A study led by researchers at Harvard T.H. Chan School of Public Health, published in the Journal of the American Geriatrics Society, found that higher levels of optimism are associated with longer lifespan and living beyond age 90 in women across racial and ethnic groups.
“Although optimism itself may be affected by social structural factors, such as race and ethnicity, our research suggests that the benefits of optimism may hold across diverse groups,” said Hayami Koga, a PhD student in the Graduate School of Arts and Sciences studying in the Population Health Sciences program in partnership with Harvard Chan School and lead author of the study.
Because previous studies had looked at mostly white populations, the research group broadened the participant pool in the current study to include women from across racial and ethnic groups. According to Koga, including diverse populations in research is important to public health because these groups have higher mortality rates than white populations, and there is limited research about them to help inform health policy decisions.
The researchers analyzed data and survey responses from 159,255 participants in the Women’s Health Initiative, which included postmenopausal women in the U.S. The women enrolled at ages 50–79 from 1993 to 1998 and were followed for up to 26 years.

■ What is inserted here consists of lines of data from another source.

(** X8. Submitting the import password schedules the refresh, 500 ms
    later, exactly when the manager reported success together with the
    decrypted data; a success without data is shown as a failure with the
    manager's message; in every case the dialog is closed, the importing
    flag is reset and nothing is thrown. *)
Theorem import_submit_refreshes_only_on_success (h : H) (s : State)
    (result : ImportResult) (password : string) :
  let o := run respond exec (importOnSubmit result password) h s in
  let answer := fst (respond h (decryptConfigData (encryptedData result) password)) in
  completion o = Resolved tt
  /\ commands (trace o) = [decryptConfigData (encryptedData result) password]
  /\ scheduled (trace o)
     = match answer with
       | Resolved decryptResult =>
           match decrypt_success decryptResult, configData decryptResult with
           | true, Some _ => [500%Z]
           | _, _ => []
           end
       | Rejected _ => []
       end
  /\ errors (trace o)
     = match answer with
       | Resolved decryptResult =>
           match decrypt_success decryptResult, configData decryptResult with
           | true, Some _ => []
           | _, _ => [{| message := decrypt_message decryptResult; isError := true |}]
           end
       | Rejected e =>
           [{| message := "导入配置文件失败: " ++ message_of e; isError := true |}]
       end
  /\ isImporting (ui o) = false
  /\ passwordDialogOpen (ui o) = false.
Proof.
  cbn. reply_of_manager.
  - destruct (decrypt_success a), (configData a); repeat split; reflexivity.
  - repeat split; reflexivity.
Qed.

(** X9. Picking the file to import: the password dialog opens exactly when
    the manager read a file successfully, and its submit decrypts the data
    of that file; a file that could not be read shows the manager's
    message, a thrown error shows [选择文件失败], each as the only status and
    an error; nothing is decrypted before a password is submitted and
    nothing is thrown. *)
Theorem import_opens_dialog_only_for_a_read_file (h : H) (s : State) :
  let o := run respond exec_flow (importConfig policy) h s in
  completion o = Resolved tt
  /\ flow_commands (trace o) = [importEncryptedConfig]
  /\ match fst (respond h importEncryptedConfig) with
     | Resolved result =>
         if import_success result
         then map onSubmit (prompts (trace o)) = [importOnSubmit result]
              /\ flow_statuses (trace o) = []
              /\ passwordDialogOpen (ui o) = true
         else prompts (trace o) = []
              /\ flow_statuses (trace o)
                 = [{| message := import_message result; isError := true |}]
              /\ passwordDialogOpen (ui o) = passwordDialogOpen s
     | Rejected e =>
         prompts (trace o) = []
         /\ flow_statuses (trace o)
            = [{| message := "选择文件失败: " ++ message_of e; isError := true |}]
         /\ passwordDialogOpen (ui o) = passwordDialogOpen s
     end.
Proof.
  cbn. reply_of_manager.
  - destruct (import_success a); repeat split; reflexivity.
  - repeat split; reflexivity.
Qed.

End MoreFlows.

(* ===================================================================== *)
(** * Status messages and their timers *)
(* ===================================================================== *)

Section StatusTimers.

Import Timers StatusNotification.

Lemma forget_clears (w : world Cells) :
  tidy w ->
  pending (forget w) = [] /\ timeoutRef (cells (forget w)) = None.
Proof.
  unfold tidy, forget. destruct (timeoutRef (cells w)) as [i|] eqn:E.
  - intros [d Hp]. cbn. rewrite Hp. cbn. rewrite Nat.eqb_refl. split; reflexivity.
  - intros Hp. rewrite E. split; [exact Hp|reflexivity].
Qed.

Lemma tidy_showStatus (timeoutMs : Z) (m : string) (e : bool) (w : world Cells) :
  tidy w -> tidy (showStatus timeoutMs m e w).
Proof.
  intros Hw. destruct (forget_clears w Hw) as [Hp Hr].
  unfold showStatus, tidy. destruct (nonempty m); cbn; rewrite ?Hp, ?Hr; cbn.
  - eexists. reflexivity.
  - reflexivity.
Qed.

Lemma tidy_elapse (d : Z) (w : world Cells) : tidy w -> tidy (elapse d w).
Proof.
  unfold tidy, elapse. destruct (timeoutRef (cells w)) as [i|] eqn:E.
  - intros [due Hp]. rewrite Hp. cbn [length fire]. rewrite Hp.
    cbn [earliest Timers.due].
    destruct (due <=? now w + Z.max 0 d)%Z; cbn.
    + rewrite Nat.eqb_refl. reflexivity.
    + rewrite E, Hp. eexists. reflexivity.
  - intros Hp. rewrite Hp. cbn. rewrite E. exact Hp.
Qed.

Lemma tidy_after (timeoutMs : Z) (history : list happening) :
  tidy (after timeoutMs history).
Proof.
  unfold after.
  assert (Hstart : tidy mounted) by reflexivity.
  revert Hstart. generalize mounted as w.
  induction history as [|x history IH]; intros w Hw; [exact Hw|].
  cbn [fold_left]. apply IH. destruct x; cbn [happen].
  - apply tidy_showStatus, Hw.
  - apply tidy_elapse, Hw.
  - unfold unmount. destruct (forget_clears w Hw) as [Hp Hr].
    unfold tidy. rewrite Hr. exact Hp.
Qed.

(** X10. Whatever was shown, whatever time passed and whatever was
    unmounted before, a message shown through [useStatusNotification]
    leaves exactly one timer pending, stays displayed until its own
    timeout has passed and is cleared then, with no timer left; an empty
    message clears the timer and sets none. *)
Theorem status_stays_until_its_own_timeout (timeoutMs : Z)
    (history : list happening) (message : string) (isError : bool) (d : Z) :
  (0 <= timeoutMs)%Z -> (0 <= d)%Z -> nonempty message = true ->
  let w := showStatus timeoutMs message isError (after timeoutMs history) in
  length (pending w) = 1
  /\ status (cells (elapse d w))
     = (if (d <? timeoutMs)%Z
        then {| App.message := message; App.isError := isError |}
        else blank)
  /\ ((timeoutMs <= d)%Z ->
      pending (elapse d w) = [] /\ timeoutRef (cells (elapse d w)) = None)
  /\ pending (showStatus timeoutMs EmptyString isError (after timeoutMs history)) = [].
Proof.
  intros Ht Hd Hm. cbv zeta.
  destruct (forget_clears _ (tidy_after timeoutMs history)) as [Hp Hr].
  unfold showStatus. rewrite Hm. cbn [nonempty].
  cbn -[Z.add Z.max forget]. rewrite Hp. cbn -[Z.add Z.max forget].
  rewrite !Z.max_r by lia.
  split; [reflexivity|].
  destruct (Z.ltb_spec d timeoutMs) as [Hlt|Hge].
  - replace (now (forget (after timeoutMs history)) + timeoutMs
             <=? now (forget (after timeoutMs history)) + d)%Z
      with false by (symmetry; apply Z.leb_gt; lia).
    cbn. repeat split; trivial; lia.
  - replace (now (forget (after timeoutMs history)) + timeoutMs
             <=? now (forget (after timeoutMs history)) + d)%Z
      with true by (symmetry; apply Z.leb_le; lia).
    cbn. rewrite Nat.eqb_refl. repeat split; trivial.
Qed.

End StatusTimers.

Section MainStatusTimers.

Import Timers MainStatus.

(** X11. [showStatus] of the main component never cancels a timer: a
    status shown [d] milliseconds after another one, with [d] below five
    seconds, is displayed until the timer of the earlier one fires and is
    cleared by it, [5000 - d] milliseconds after it was shown. *)
Theorem earlier_timer_clears_later_status (m1 m2 : string) (e1 e2 : bool)
    (d d' : Z) :
  (0 <= d < 5000)%Z -> (0 <= d')%Z ->
  let w := showStatus m2 e2 (elapse d (showStatus m1 e1 mounted)) in
  length (pending w) = 2
  /\ cells (elapse d' w)
     = (if (d' <? 5000 - d)%Z
        then {| App.message := m2; App.isError := e2 |}
        else blank).
Proof.
  intros Hd Hd'. cbv zeta.
  unfold showStatus, mounted, boot, elapse, setTimeout, write.
  cbv -[Z.add Z.max Z.leb Z.ltb Z.sub].
  rewrite !(Z.max_r 0 d) by lia. rewrite !(Z.max_r 0 d') by lia.
  change (Z.max 0 5000) with 5000%Z.
  replace (0 + 5000 <=? 0 + d)%Z with false by (symmetry; apply Z.leb_gt; lia).
  cbv -[Z.add Z.max Z.leb Z.ltb Z.sub].
  split; [reflexivity|].
  replace (0 + d + 5000 <? 0 + 5000)%Z with false by (symmetry; apply Z.ltb_ge; lia).
  destruct (Z.ltb_spec d' (5000 - d)) as [Hlt|Hge].
  - replace (0 + 5000 <=? 0 + d + d')%Z with false by (symmetry; apply Z.leb_gt; lia).
    reflexivity.
  - replace (0 + 5000 <=? 0 + d + d')%Z with true by (symmetry; apply Z.leb_le; lia).
    cbv -[Z.add Z.max Z.leb Z.ltb Z.sub].
    destruct (0 + d + 5000 <=? 0 + d + d')%Z; reflexivity.
Qed.

End MainStatusTimers.

Section LoaderTimers.

Import Timers GlobalLoader.

(** X12. The global loader opened without a duration closes after one
    second.  No timer is ever cancelled: opened again while the timer of
    an earlier [open] is pending, the loader shows the new label and is
    closed when that earlier timer fires, also when the second call asked
    for a duration that ends later; and [close] closes at once. *)
Theorem loader_closes_on_the_earliest_timer (la lb : string) (d1 d2 t d : Z) :
  (0 <= t < d1)%Z -> (d1 - t <= d2)%Z -> (0 <= d)%Z ->
  let once := open {| config_label := la; duration := None |} created in
  let twice := open {| config_label := lb; duration := Some d2 |}
                    (elapse t (open {| config_label := la; duration := Some d1 |}
                                    created)) in
  cells (elapse d once)
  = (if (d <? 1000)%Z then {| loading := true; label := la |} else closed)
  /\ cells twice = {| loading := true; label := lb |}
  /\ cells (elapse (d1 - t) twice) = closed
  /\ cells (close twice) = closed.
Proof.
  intros Ht Hd2 Hd. cbv zeta.
  unfold open, created, boot, elapse, setTimeout, write, close.
  cbv -[Z.add Z.max Z.leb Z.ltb Z.sub].
  rewrite !(Z.max_r 0 d) by lia. rewrite !(Z.max_r 0 t) by lia.
  rewrite !(Z.max_r 0 d1) by lia. rewrite !(Z.max_r 0 d2) by lia.
  rewrite !(Z.max_r 0 (d1 - t)) by lia.
  change (Z.max 0 1000) with 1000%Z.
  split; [|split; [|split]].
  - destruct (Z.ltb_spec d 1000).
    + replace (0 + 1000 <=? 0 + d)%Z with false by (symmetry; apply Z.leb_gt; lia).
      reflexivity.
    + replace (0 + 1000 <=? 0 + d)%Z with true by (symmetry; apply Z.leb_le; lia).
      reflexivity.
  - replace (0 + d1 <=? 0 + t)%Z with false by (symmetry; apply Z.leb_gt; lia).
    reflexivity.
  - replace (0 + d1 <=? 0 + t)%Z with false by (symmetry; apply Z.leb_gt; lia).
    cbv -[Z.add Z.max Z.leb Z.ltb Z.sub].
    destruct (Z.ltb_spec (0 + t + d2) (0 + d1)); [lia|].
    replace (0 + d1 <=? 0 + t + (d1 - t))%Z with true by (symmetry; apply Z.leb_le; lia).
    cbv -[Z.add Z.max Z.leb Z.ltb Z.sub].
    destruct (0 + t + d2 <=? 0 + t + (d1 - t))%Z; reflexivity.
  - reflexivity.
Qed.

End LoaderTimers.

(* ===================================================================== *)
(** * The start of the application *)
(* ===================================================================== *)

Section Startup.

Import Js Async Trace AppInitialization.

Variable H : Type.
Variable respond : H -> forall c : command, settled (reply c) * H.

Ltac reply_of_service :=
  match goal with
  | |- context [respond ?h ?c] =>
      let r := fresh "r" in
      let h' := fresh "h" in
      let E := fresh "E" in
      destruct (respond h c) as [r h'] eqn:E; destruct r; cbn in *
  end.

(** X13. The detection at startup always ends with [isDetecting] reset and
    [antigravityFound] decided: found exactly when both detections
    resolved and found their target, and otherwise the path dialog is
    opened.  The backup list is read only when both were found, once and
    without an auto-backup; the executable is not looked for when the
    detection of the data path was rejected.  Choosing a path in the
    dialog closes it, marks the installation as found and reads the list
    once, again without an auto-backup. *)
Theorem startup_detection_always_decides (h : H) (s : State) :
  let o := run respond exec (detectAndInit BackupManagement.refreshBackupList)
               h starting in
  let first := respond h detectAntigravityPath in
  let second := respond (snd first) detectExecutable in
  let both := bothFound (fst first) (fst second) in
  let chosen := run respond exec
                    (handlePathSelected BackupManagement.refreshBackupList) h s in
  completion o = Resolved tt
  /\ isDetecting (ui o) = false
  /\ antigravityFound (ui o) = Some both
  /\ isPathDialogOpen (ui o) = negb both
  /\ issued (trace o)
     = detectAntigravityPath
       :: (if is_rejected (fst first) then []
           else detectExecutable
                :: (if both then [Backup Tauri.list_backups] else []))
  /\ completion chosen = Resolved tt
  /\ isPathDialogOpen (ui chosen) = false
  /\ antigravityFound (ui chosen) = Some true
  /\ issued (trace chosen) = [Backup Tauri.list_backups].
Proof.
  cbv zeta. split; [|split; [|split; [|split; [|split]]]].
  1-5: cbn; reply_of_service; try (repeat split; reflexivity);
       reply_of_service; try (repeat split; reflexivity);
       destruct (found a && found a0); cbn; try reflexivity;
       reply_of_service; reflexivity.
  cbn. reply_of_service; repeat split; reflexivity.
Qed.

Of the participants, the 25% who were the most optimistic were likely to have a 5.4% longer lifespan and a 10% greater likelihood of living beyond 90 years than the 25% who were the least optimistic. Lifestyle factors, such as regular exercise and healthy eating, accounted for less than a quarter of the optimism-lifespan association, indicating that other factors may be at play.
For the authors, the study results could reframe how people view decisions that affect their health: “We tend to focus on the negative risk factors that affect our health,” said Koga. “It is also important to think about the positive resources such as optimism that may be beneficial to our health, especially if we see that these benefits are seen across racial and ethnic groups.”